--- Instructions to follow ---
Send back the listing, word for word.

--- Records shown ---
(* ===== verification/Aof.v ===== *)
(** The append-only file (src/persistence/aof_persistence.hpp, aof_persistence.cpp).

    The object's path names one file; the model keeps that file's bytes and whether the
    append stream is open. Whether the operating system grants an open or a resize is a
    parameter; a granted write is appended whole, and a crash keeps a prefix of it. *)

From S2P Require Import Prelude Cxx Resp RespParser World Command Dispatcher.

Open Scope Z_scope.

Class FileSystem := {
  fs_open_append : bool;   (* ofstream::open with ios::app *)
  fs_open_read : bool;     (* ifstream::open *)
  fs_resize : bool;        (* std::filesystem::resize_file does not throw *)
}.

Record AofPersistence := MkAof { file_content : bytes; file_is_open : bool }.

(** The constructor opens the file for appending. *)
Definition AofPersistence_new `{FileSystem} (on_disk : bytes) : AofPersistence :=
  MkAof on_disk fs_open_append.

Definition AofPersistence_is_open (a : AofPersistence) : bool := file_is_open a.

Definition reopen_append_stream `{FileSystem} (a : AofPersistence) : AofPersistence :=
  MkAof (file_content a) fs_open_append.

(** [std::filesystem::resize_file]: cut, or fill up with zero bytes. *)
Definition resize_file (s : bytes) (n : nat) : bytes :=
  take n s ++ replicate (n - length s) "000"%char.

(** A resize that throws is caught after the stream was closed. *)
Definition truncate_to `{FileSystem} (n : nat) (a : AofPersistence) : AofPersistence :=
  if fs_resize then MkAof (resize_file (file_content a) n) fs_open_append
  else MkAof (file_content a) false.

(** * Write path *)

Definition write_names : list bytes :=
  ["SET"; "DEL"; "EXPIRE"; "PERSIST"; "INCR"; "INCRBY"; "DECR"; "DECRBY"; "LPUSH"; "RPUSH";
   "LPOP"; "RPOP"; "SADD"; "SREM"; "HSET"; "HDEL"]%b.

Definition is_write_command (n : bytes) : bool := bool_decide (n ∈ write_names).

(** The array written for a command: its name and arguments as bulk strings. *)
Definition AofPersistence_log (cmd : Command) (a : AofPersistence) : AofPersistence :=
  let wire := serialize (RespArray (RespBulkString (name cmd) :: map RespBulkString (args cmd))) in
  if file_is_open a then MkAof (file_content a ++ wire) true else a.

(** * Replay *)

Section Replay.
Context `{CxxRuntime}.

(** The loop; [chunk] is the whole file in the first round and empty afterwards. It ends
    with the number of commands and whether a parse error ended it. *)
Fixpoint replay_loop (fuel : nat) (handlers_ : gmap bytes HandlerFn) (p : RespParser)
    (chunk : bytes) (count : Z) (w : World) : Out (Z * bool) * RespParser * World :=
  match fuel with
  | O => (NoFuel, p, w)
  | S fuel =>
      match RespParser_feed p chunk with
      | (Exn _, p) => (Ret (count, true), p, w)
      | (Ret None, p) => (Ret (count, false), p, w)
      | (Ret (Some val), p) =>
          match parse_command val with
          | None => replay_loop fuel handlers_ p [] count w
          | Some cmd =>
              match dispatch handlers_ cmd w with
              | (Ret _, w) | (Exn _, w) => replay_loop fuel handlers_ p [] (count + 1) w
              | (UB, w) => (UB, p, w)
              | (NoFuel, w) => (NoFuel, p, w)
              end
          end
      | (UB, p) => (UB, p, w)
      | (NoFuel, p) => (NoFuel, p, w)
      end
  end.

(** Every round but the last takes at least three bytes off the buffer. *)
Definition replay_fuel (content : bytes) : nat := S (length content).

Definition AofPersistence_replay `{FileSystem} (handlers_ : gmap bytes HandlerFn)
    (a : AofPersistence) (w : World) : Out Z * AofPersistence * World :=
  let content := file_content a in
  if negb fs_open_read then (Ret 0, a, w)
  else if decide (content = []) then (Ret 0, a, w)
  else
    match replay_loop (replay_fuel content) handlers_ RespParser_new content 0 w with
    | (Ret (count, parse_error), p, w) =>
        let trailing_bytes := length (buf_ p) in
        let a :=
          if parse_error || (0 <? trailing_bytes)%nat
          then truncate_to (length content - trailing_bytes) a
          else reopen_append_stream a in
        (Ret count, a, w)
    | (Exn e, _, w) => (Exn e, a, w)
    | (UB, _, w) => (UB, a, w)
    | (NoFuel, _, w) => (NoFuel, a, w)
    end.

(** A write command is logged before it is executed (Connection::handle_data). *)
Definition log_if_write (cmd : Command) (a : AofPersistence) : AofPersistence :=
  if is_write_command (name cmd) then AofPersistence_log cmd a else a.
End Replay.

--- Task response ---
(* ===== verification/Aof.v ===== *)
(** The append-only file (src/persistence/aof_persistence.hpp, aof_persistence.cpp).

    The object's path names one file; the model keeps that file's bytes and whether the
    append stream is open. Whether the operating system grants an open or a resize is a
    parameter; a granted write is appended whole, and a crash keeps a prefix of it. *)

From S2P Require Import Prelude Cxx Resp RespParser World Command Dispatcher.

Open Scope Z_scope.

Class FileSystem := {
  fs_open_append : bool;   (* ofstream::open with ios::app *)
  fs_open_read : bool;     (* ifstream::open *)
  fs_resize : bool;        (* std::filesystem::resize_file does not throw *)
}.

Record AofPersistence := MkAof { file_content : bytes; file_is_open : bool }.

(** The constructor opens the file for appending. *)
Definition AofPersistence_new `{FileSystem} (on_disk : bytes) : AofPersistence :=
  MkAof on_disk fs_open_append.

Definition AofPersistence_is_open (a : AofPersistence) : bool := file_is_open a.

Definition reopen_append_stream `{FileSystem} (a : AofPersistence) : AofPersistence :=
  MkAof (file_content a) fs_open_append.

(** [std::filesystem::resize_file]: cut, or fill up with zero bytes. *)
Definition resize_file (s : bytes) (n : nat) : bytes :=
  take n s ++ replicate (n - length s) "000"%char.

(** A resize that throws is caught after the stream was closed. *)
Definition truncate_to `{FileSystem} (n : nat) (a : AofPersistence) : AofPersistence :=
  if fs_resize then MkAof (resize_file (file_content a) n) fs_open_append
  else MkAof (file_content a) false.

(** * Write path *)

Definition write_names : list bytes :=
  ["SET"; "DEL"; "EXPIRE"; "PERSIST"; "INCR"; "INCRBY"; "DECR"; "DECRBY"; "LPUSH"; "RPUSH";
   "LPOP"; "RPOP"; "SADD"; "SREM"; "HSET"; "HDEL"]%b.

Definition is_write_command (n : bytes) : bool := bool_decide (n ∈ write_names).

(** The array written for a command: its name and arguments as bulk strings. *)
Definition AofPersistence_log (cmd : Command) (a : AofPersistence) : AofPersistence :=
  let wire := serialize (RespArray (RespBulkString (name cmd) :: map RespBulkString (args cmd))) in
  if file_is_open a then MkAof (file_content a ++ wire) true else a.

(** * Replay *)

Section Replay.
Context `{CxxRuntime}.

(** The loop; [chunk] is the whole file in the first round and empty afterwards. It ends
    with the number of commands and whether a parse error ended it. *)
Fixpoint replay_loop (fuel : nat) (handlers_ : gmap bytes HandlerFn) (p : RespParser)
    (chunk : bytes) (count : Z) (w : World) : Out (Z * bool) * RespParser * World :=
  match fuel with
  | O => (NoFuel, p, w)
  | S fuel =>
      match RespParser_feed p chunk with
      | (Exn _, p) => (Ret (count, true), p, w)
      | (Ret None, p) => (Ret (count, false), p, w)
      | (Ret (Some val), p) =>
          match parse_command val with
          | None => replay_loop fuel handlers_ p [] count w
          | Some cmd =>
              match dispatch handlers_ cmd w with
              | (Ret _, w) | (Exn _, w) => replay_loop fuel handlers_ p [] (count + 1) w
              | (UB, w) => (UB, p, w)
              | (NoFuel, w) => (NoFuel, p, w)
              end
          end
      | (UB, p) => (UB, p, w)
      | (NoFuel, p) => (NoFuel, p, w)
      end
  end.

(** Every round but the last takes at least three bytes off the buffer. *)
Definition replay_fuel (content : bytes) : nat := S (length content).

Definition AofPersistence_replay `{FileSystem} (handlers_ : gmap bytes HandlerFn)
    (a : AofPersistence) (w : World) : Out Z * AofPersistence * World :=
  let content := file_content a in
  if negb fs_open_read then (Ret 0, a, w)
  else if decide (content = []) then (Ret 0, a, w)
  else
    match replay_loop (replay_fuel content) handlers_ RespParser_new content 0 w with
    | (Ret (count, parse_error), p, w) =>
        let trailing_bytes := length (buf_ p) in
        let a :=
          if parse_error || (0 <? trailing_bytes)%nat
          then truncate_to (length content - trailing_bytes) a
          else reopen_append_stream a in
        (Ret count, a, w)
    | (Exn e, _, w) => (Exn e, a, w)
    | (UB, _, w) => (UB, a, w)
    | (NoFuel, _, w) => (NoFuel, a, w)
    end.

(** A write command is logged before it is executed (Connection::handle_data). *)
Definition log_if_write (cmd : Command) (a : AofPersistence) : AofPersistence :=
  if is_write_command (name cmd) then AofPersistence_log cmd a else a.
End Replay.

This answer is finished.